→ **YOUR INSTRUCTIONS**
When the line containing "the conversion of" appears in the data below, begin copying there and stop only after the line containing "Definition num (n".

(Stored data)
------------------------------------------------------------

(** * LearnPlan: the deterministic planner and the plan validator

    A shallow embedding of [src/planner.ts] (the generator) and of the
    business-logic validation of [src/schema.ts] (the validator), followed
    by the properties stated about them.

    Conventions of the embedding.
    - A JavaScript [number] that carries hours is an exact rational [Q]:
      the arithmetic of the source is kept operation by operation, without
      the representation error and the overflow of binary64.  Numeric
      equality is [==] ([Qeq]).
    - A [number] that counts (weeks, week numbers, indices, lengths) is a
      [nat].
    - [Math.round x] is the integer [floor (x + 1/2)].
    - A template literal that interpolates a number into an error message is
      kept as the list of its pieces, literal text and interpolated values;
      the conversion of a number to text is the runtime's.
    - An array is a [list]; [push] appends at the end; an indexed store
      [a[i] = x] is stdpp's [<[i:=x]>].
    - [JSON.stringify] is the runtime's: the generator is parameterised by
      it. *)

From Stdlib Require Import QArith Qround Qabs Lia Lqa ZArith List.
From stdpp Require Import base list strings pretty.
Import ListNotations.

(** ** Numbers *)

Definition Math_round (x : Q) : Q := inject_Z (Qfloor (x + (1 # 2))).

Definition Math_abs (x : Q) : Q := Qabs x.

Definition Math_min (a b : nat) : nat := Nat.min a b.

(** [x > y] and [x <= y] on hours, as tests. *)
Definition num_gt (x y : Q) : bool := negb (Qle_bool x y).
Definition num_le (x y : Q) : bool := Qle_bool x y.

(** A count used in hour arithmetic. *)
Definition num (n : nat) : Q := inject_Z (Z.of_nat n).

(** The double-quote character, for use inside a template. *)
Definition dquote : string := String (Ascii.ascii_of_nat 34) EmptyString.

(** ** Message templates *)

Inductive piece : Type :=
| Text (s : string)
| Count (n : nat)
| Hours (q : Q).

Definition template : Type := list piece.

(** [errors.push(e)], [plan.push(w)] *)
Definition push {A : Type} (l : list A) (x : A) : list A := l ++ [x].

(** * schema.ts *)

Module Schema.

Record Task : Type := {
  title : string;
  effort_hours : Q;
  deliverable : string
}.

Record Week : Type := {
  week : nat;
  focus : string;
  hours : Q;
  tasks : list Task;
  checkpoint : string
}.

Record LearningPlan : Type := {
  topic : string;
  level : string;
  goal : string;
  weeks : nat;
  hours_per_week : Q;
  plan : list Week
}.

Inductive ValidationErrorType : Type :=
| weeks_mismatch
| hours_mismatch
| hours_exceeded.

Record ValidationError : Type := {
  type : ValidationErrorType;
  message : template
}.

(** The three local constants of the body of the loop of [validatePlan]. *)
Definition taskSum (wk : Week) : Q :=
  fold_left (fun sum t => sum + effort_hours t)%Q (tasks wk) 0%Q.

Definition roundedSum (wk : Week) : Q :=
  (Math_round (taskSum wk * 100) / 100)%Q.

Definition roundedHours (wk : Week) : Q :=
  (Math_round (hours wk * 100) / 100)%Q.

(** The three object literals pushed by [validatePlan]. *)
Definition weeks_mismatch_error (p : LearningPlan) : ValidationError :=
  {| type := weeks_mismatch;
     message := [Text "plan array has "; Count (length (plan p));
                 Text " entries but 'weeks' is "; Count (weeks p);
                 Text ". They must match exactly."] |}.

Definition hours_mismatch_error (wk : Week) : ValidationError :=
  {| type := hours_mismatch;
     message := [Text "Week "; Count (week wk); Text ": 'hours' is ";
                 Hours (roundedHours wk);
                 Text " but task effort_hours sum to ";
                 Hours (roundedSum wk); Text ". They must be equal."] |}.

Definition hours_exceeded_error (p : LearningPlan) (wk : Week)
  : ValidationError :=
  {| type := hours_exceeded;
     message := [Text "Week "; Count (week wk); Text ": ";
                 Hours (roundedHours wk);
                 Text "h exceeds the hours_per_week limit of ";
                 Hours (hours_per_week p); Text "h."] |}.

(** One iteration of [for (const week of plan.plan)], on the accumulated
    [errors]. *)
Definition validatePlan_body (p : LearningPlan)
    (errors : list ValidationError) (wk : Week) : list ValidationError :=
  let errors :=
    if num_gt (Math_abs (roundedSum wk - roundedHours wk)) (1 # 100)
    then push errors (hours_mismatch_error wk)
    else errors in
  let errors :=
    if num_gt (roundedHours wk) (hours_per_week p)
    then push errors (hours_exceeded_error p wk)
    else errors in
  errors.

Definition validatePlan (p : LearningPlan) : list ValidationError :=
  let errors := [] in
  let errors :=
    if negb (length (plan p) =? weeks p)%nat
    then push errors (weeks_mismatch_error p)
    else errors in
  fold_left (validatePlan_body p) (plan p) errors.

(** The shape constraints of the zod schemas that are not carried by the
    types: [z.number().positive()], [z.number().int().positive()] and
    [z.array(..).min(1)]. *)
Definition TaskSchema (t : Task) : bool := num_gt (effort_hours t) 0.

Definition WeekSchema (wk : Week) : bool :=
  (0 <? week wk)%nat && num_gt (hours wk) 0
  && (1 <=? length (tasks wk))%nat && forallb TaskSchema (tasks wk).

Definition LearningPlanSchema (p : LearningPlan) : bool :=
  (0 <? weeks p)%nat && num_gt (hours_per_week p) 0
  && (1 <=? length (plan p))%nat && forallb WeekSchema (plan p).

End Schema.

(** * planner.ts *)

Module Planner.

Record PlanInputs : Type := {
  topic : string;
  level : string;
  goal : string;
  weeks : nat;
  hours_per_week : Q;
  constraints : string
}.

Record PlanResult : Type := {
  plan : Schema.LearningPlan;
  rawJson : string
}.

(** ** Phase logic *)

Inductive Phase : Type :=
| foundation
| development
| application.

#[export] Instance Phase_eq_dec : EqDecision Phase.
Proof. solve_decision. Defined.

Definition phaseOf (week total : nat) : Phase :=
  if (total =? 1)%nat then application
  else if (total =? 2)%nat then
    (if (week =? 1)%nat then foundation else application)
  else
    let ratio := (num week / num total)%Q in
    if num_le ratio (1 / 3) then foundation
    else if num_le ratio (2 / 3) then development
    else application.

(** ** Hour distribution *)

Definition tasksPerWeek (hoursPerWeek : Q) : nat :=
  if num_le hoursPerWeek 4 then 2
  else if num_le hoursPerWeek 14 then 3
  else 4.

(** [Array(count).fill(unit)] is [replicate count unit]; the store
    [hours[count - 1] = rest] hits the last slot when [count >= 1] and no
    slot of the empty array when [count = 0]. *)
Definition distributeHours (total : Q) (count : nat) : list Q :=
  let unit := (Math_round ((total / num count) * 10) / 10)%Q in
  let hours := replicate count unit in
  let rest :=
    (Math_round ((total - unit * num (count - 1)) * 100) / 100)%Q in
  <[(count - 1)%nat := rest]> hours.

(** ** Task-template banks *)

Record Tpl : Type := {
  title : string;
  deliverable : string
}.

(** [banks[idx % banks.length]] *)
Definition rotate {A : Type} (banks : list (list A)) (idx : nat) : list A :=
  nth (idx mod length banks) banks [].

Definition foundationBank (topic : string) (idx : nat) : list Tpl :=
  let banks := [
    [ {| title := "Set up " +:+ topic +:+ " development environment and toolchain";
         deliverable := "Working local environment verified with a hello-world program" |};
      {| title := "Study " +:+ topic +:+ " core concepts and mental model";
         deliverable := "Written notes covering the 5 most important concepts" |};
      {| title := "Complete beginner " +:+ topic +:+ " exercises";
         deliverable := "3+ exercises solved and committed to a repo" |};
      {| title := "Build a minimal demo project in " +:+ topic;
         deliverable := "Runnable project with a short README" |} ];
    [ {| title := "Read the official " +:+ topic +:+ " getting-started guide";
         deliverable := "Annotated notes and working code samples from the guide" |};
      {| title := "Explore " +:+ topic +:+ " syntax and common idioms through examples";
         deliverable := "Personal cheat-sheet of the most common patterns" |};
      {| title := "Reproduce 3 programs from the " +:+ topic +:+ " documentation";
         deliverable := "3 working programs with comments explaining each line" |};
      {| title := "Identify and fill 3 knowledge gaps from this week";
         deliverable := "Gap list with links to resources and notes for each" |} ]
  ] in
  rotate banks idx.

Definition developmentBank (topic : string) (idx : nat) : list Tpl :=
  let banks := [
    [ {| title := "Study " +:+ topic +:+ " data structures and common design patterns";
         deliverable := "Notes plus at least 2 implemented examples" |};
      {| title := "Build a feature-complete module using " +:+ topic;
         deliverable := "Tested module with passing unit tests" |};
      {| title := "Refactor previous code applying " +:+ topic +:+ " best practices";
         deliverable := "Pull request or commit documenting every improvement" |};
      {| title := "Read and analyse a popular open-source " +:+ topic +:+ " project";
         deliverable := "Summary of 3 patterns or techniques discovered" |} ];
    [ {| title := "Study " +:+ topic +:+ " error handling and edge-case strategies";
         deliverable := "Error-handling guide with annotated code examples" |};
      {| title := "Explore the " +:+ topic +:+ " standard library and ecosystem";
         deliverable := "Curated list of 5 useful libraries with usage notes" |};
      {| title := "Write tests for the module built last week";
         deliverable := "Test suite achieving >80% coverage" |};
      {| title := "Solve 5 intermediate " +:+ topic +:+ " exercises";
         deliverable := "Solutions with written explanation of each approach" |} ];
    [ {| title := "Study " +:+ topic +:+ " performance patterns and profiling tools";
         deliverable := "Benchmark comparing two implementations with analysis" |};
      {| title := "Build a CLI utility in " +:+ topic;
         deliverable := "Usable CLI with help text, flags, and error handling" |};
      {| title := "Peer-review or self-review an earlier project";
         deliverable := "Code-review checklist with all action items resolved" |};
      {| title := "Document a " +:+ topic +:+ " mini-library with a public API";
         deliverable := "Library with README, usage examples, and passing tests" |} ]
  ] in
  rotate banks idx.

Definition applicationBank (topic goal : string) (idx totalAppWeeks : nat)
  : list Tpl :=
  let isFirst := (idx =? 0)%nat in
  let isLast := (Z.of_nat idx =? Z.of_nat totalAppWeeks - 1)%Z in
  if isFirst then
    [ {| title := "Design the capstone project architecture for goal: "
                  +:+ dquote +:+ goal +:+ dquote;
         deliverable := "Architecture diagram, feature list, and tech-decision log" |};
      {| title := "Implement the core skeleton of the capstone project";
         deliverable := "Bootstrapped repo with main modules stubbed out" |};
      {| title := "Identify " +:+ topic +:+ " skills still needed for the capstone";
         deliverable := "Skills-gap list with a targeted study plan per gap" |};
      {| title := "Set up CI and project tooling";
         deliverable := "Automated tests running on every push" |} ]
  else if isLast then
    [ {| title := "Complete and polish the capstone project";
         deliverable := "Deployed or packaged project with full documentation" |};
      {| title := "Write a project retrospective: what you learned and what's next";
         deliverable := "Published blog post or README retrospective section" |};
      {| title := "Share the project and collect feedback";
         deliverable := "Feedback collected from ≥2 peers or community members" |};
      {| title := "Create a personal roadmap for continued growth";
         deliverable := "Next-steps document listing 3 concrete future goals" |} ]
  else
    [ {| title := "Implement the next planned feature set";
         deliverable := "Feature complete, tested, and merged to main branch" |};
      {| title := "Integrate " +:+ topic +:+ " advanced techniques from the development phase";
         deliverable := "Refactored capstone section with integration documented" |};
      {| title := "Write integration tests and fix any regressions";
         deliverable := "Full test suite green with no known open bugs" |};
      {| title := "Update project documentation and README";
         deliverable := "Clear README with usage instructions, examples, and screenshots" |} ].

(** ** Focus line and checkpoint text *)

(** [labels[i]] of a non-empty table of labels. *)
Definition label (labels : list string) (i : nat) : string :=
  nth i labels EmptyString.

------------------------------------------------------------

→ **RESPONSE TO THIS TASK**
      the conversion of a number to text is the runtime's.
    - An array is a [list]; [push] appends at the end; an indexed store
      [a[i] = x] is stdpp's [<[i:=x]>].
    - [JSON.stringify] is the runtime's: the generator is parameterised by
      it. *)

From Stdlib Require Import QArith Qround Qabs Lia Lqa ZArith List.
From stdpp Require Import base list strings pretty.
Import ListNotations.

(** ** Numbers *)

Definition Math_round (x : Q) : Q := inject_Z (Qfloor (x + (1 # 2))).

Definition Math_abs (x : Q) : Q := Qabs x.

Definition Math_min (a b : nat) : nat := Nat.min a b.

(** [x > y] and [x <= y] on hours, as tests. *)
Definition num_gt (x y : Q) : bool := negb (Qle_bool x y).
Definition num_le (x y : Q) : bool := Qle_bool x y.

(** A count used in hour arithmetic. *)
Definition num (n : nat) : Q := inject_Z (Z.of_nat n).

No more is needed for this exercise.